Why do we want to become doctors? What was our main motivation that we have written in our motivation letters and repeated in our interviews? Regardless of the specific incident or the general motivation, it can be all summarized in one sentence: We are here to save lives. After all, this is what the physicians do, isn’t it?
Preventing deaths is actually hinted to by the original Hippocratic Oath, written between the third and fifth century B.C. through the following: “Neither will I administer a poison to anybody when asked to do so … Similarly, I will not give to a woman a pessary to cause abortion.” According to the socially accepted norms, the sanctity of life must be preserved by doctors, regardless of the situation.
Unfortunately, when it comes to personal experiences, these slogans are shattered, and the moral rules, that were considered sacred, are questioned. Around two years ago, my grandmother was diagnosed with liver cirrhosis. The drugs she used to take before this diagnosis had their obnoxious systemic effects, leaving her with joint pain, myalgia, and decreased appetite. Add to that the symptoms of liver cirrhosis: jaundice, esophageal varices, spider angioma, caput medusa, anemia, edema … one by one, the symptoms started appearing, as the books and the online sources described.

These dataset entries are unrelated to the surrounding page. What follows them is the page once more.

(** C4 (amended): the identity path is computed only for a node whose
    bounds were parsed; it then follows the precedence resource-id,
    accessible description, visible text, structural path, and is
    non-empty as soon as one of the three attributes is. A node without
    parsed bounds gets the empty string whatever its attributes. *)
Theorem C4_identity_path_precedence (n : node) :
  let class_name := last_segment "." (attr n "class" "") "" in
  let resource_id := attr n "resource-id" "" in
  let content_desc := attr n "content-desc" "" in
  let text := attr n "text" "" in
  let xpath := el_xpath (element_data n) in
  (node_coords n = None -> xpath = "")
  /\ (forall b, node_coords n = Some b ->
        (resource_id <> "" ->
           xpath = "//" +:+ class_name +:+ "[@resource-id='" +:+ resource_id +:+ "']")
        /\ (resource_id = "" -> content_desc <> "" ->
           xpath = "//" +:+ class_name +:+ "[@content-desc='" +:+ content_desc +:+ "']")
        /\ (resource_id = "" -> content_desc = "" -> text <> "" ->
           xpath = "//" +:+ class_name +:+ "[@text='" +:+ text +:+ "']")
        /\ (resource_id = "" -> content_desc = "" -> text = "" ->
           xpath = tree_path n)
        /\ (resource_id <> "" \/ content_desc <> "" \/ text <> "" -> xpath <> "")).
Proof.
  intros class_name resource_id content_desc text xpath.
  unfold xpath, element_data. simpl el_xpath. split.
  - by intros ->.
  - intros b ->. unfold get_formatted_xpath.
    fold class_name resource_id content_desc text.
    destruct (nonempty resource_id) eqn:Hr;
      [apply nonempty_true in Hr|apply nonempty_false in Hr;
       destruct (nonempty content_desc) eqn:Hc;
         [apply nonempty_true in Hc|apply nonempty_false in Hc;
          destruct (nonempty text) eqn:Ht;
            [apply nonempty_true in Ht|apply nonempty_false in Ht]]];
      repeat split; intros; try congruence; try discriminate;
      by intuition congruence.
Qed.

I was a senior premed back then, excited to read about my grandmother’s disease. However, I could see what’s beyond the dull sentences we read, and the apathetic tables we memorize. Real life patients suffer a lot, and every minor change can be a big deal to them. I followed up with the symptoms reaching the end stage hepatic encephalopathy. The only consequence left was death, and that was when I realized that she had few weeks left.
Like what I imagine the typical Lebanese family would do, my uncles agreed on keep on fighting the disease. They wanted to try every possibility to keep their mother alive. They saw the pain she was in, but the vision of their strong, capable mother never left them. They were fighting to fill the gap between what they wanted, and what the reality is. As expected, no matter what they tried, and what surgeries to “grant her extra days,” my grandmother died a few weeks after the diagnosis.
Looking back, I regret not letting her die, peacefully. I regret the last days of suffering she had lived because she deserved to rest. Now that we passed through the palliative module, I can directly reconnect and notice how much we need palliative care. We need to understand, as a society, that the doctor’s job is to relieve suffering, not to prolong lives. We need to understand that in many situations, fighting is not the best option. We need to accept our failure as doctors, and acknowledge our limited ability in healing. We need to let our patients die, peacefully.
Samer Bou Karroum is a medical student.